Sovaldi: Gilead hits pay dirt with a breakthrough hep C drug
Gilead execs didn't appear to mind in the least when winning the race on hepatitis C meant snubbing Bristol-Myers Squibb and a remarkable combination program with daclatasvir.
Critics howled, but Gilead shrugged it all off, set on sticking with its own in-house cocktail. Analysts responded by driving peak sales estimates ever further north, somewhat awed at the notion that the current standards of care from Vertex ($VRTX) and Merck ($MRK) were about to be swept away shortly after their appearance on the market. Thomas Wei of Jefferies & Co. had initially figured that Gilead would have to hit a peak sales estimate of $4 billion to justify the cost of Sovaldi. Analysts have recently been settling in around $7 billion after calculating the returns on a pill that will cost $1,000 a day--or $84,000 for a 12-week course.
But winning here has come at a cost that may be hard to calculate. Already whipped up by Gilead's steep prices on HIV drugs like the newly approved Stribild, some prominent nonprofits immediately took a swipe at Gilead's pricing strategy.
Patients, though, will benefit enormously from Gilead's work. Sovaldi and soon ledipasvir will wipe out most of the need for interferon, an injected therapy that has a stunningly harsh impact on many patients.

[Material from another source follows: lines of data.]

Lemma get_sub off n o l m :
  0 <= o → 0 <= off → off + n <= l → get off n (sub o l m) = get (o + off) n m.
Proof. intros. unfold get. by rewrite sub_sub. Qed.

Lemma get_app_l off n a (b : list byte) :
  0 <= off → off + n <= zlen a → get off n (a ++ b) = get off n a.
Proof.
  intros. unfold get, sub. f_equal.
  destruct (decide (n <= 0)).
  { replace (Z.to_nat n) with 0%nat by lia. done. }
  rewrite drop_app_le, take_app_le by (len; lia). done.
Qed.

(** Reduce [get] on a concatenation of fields to the field it reads. *)
Ltac get_field :=
  repeat (rewrite get_skip by (rewrite ?length_le_split; lia);
          rewrite length_le_split; cbn [Z.sub Z.of_nat Pos.of_succ_nat Pos.succ Z.add
            Z.opp Z.pos_sub Pos.pred_double Z.double Z.pred_double Z.succ_double]);
  first [ rewrite get_here by (by rewrite length_le_split)
        | rewrite get_end by (by rewrite length_le_split) ];
  apply le_combine_split_id; cbn; lia.

(** ** Record update

    [r <| f := v |>] is [r] with field [f] set, for a record type with an
    [Eta] instance (its field-by-field copy). *)

Class Eta (R : Type) := eta : R → R.
Class Upd {R T} (f : R → T) := upd : (T → T) → R → R.
#[global] Arguments upd {R T} f {_} _ _.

The bottom line for Gilead's Phase III combo program: Researchers say that "of the 1,518 patients randomized to the 12-week arms of ION-1 and to all arms of ION-2 and ION-3, 1,456 patients (95.9%) achieved the primary efficacy endpoint of SVR12. Of the 62 patients (4.1%) who failed to achieve SVR12, 36 patients (2.4%) experienced virologic failure: 35 due to relapse and only one patient due to on-treatment breakthrough (with documented noncompliance). Twenty-six patients (1.7%) were lost to follow-up or withdrew consent."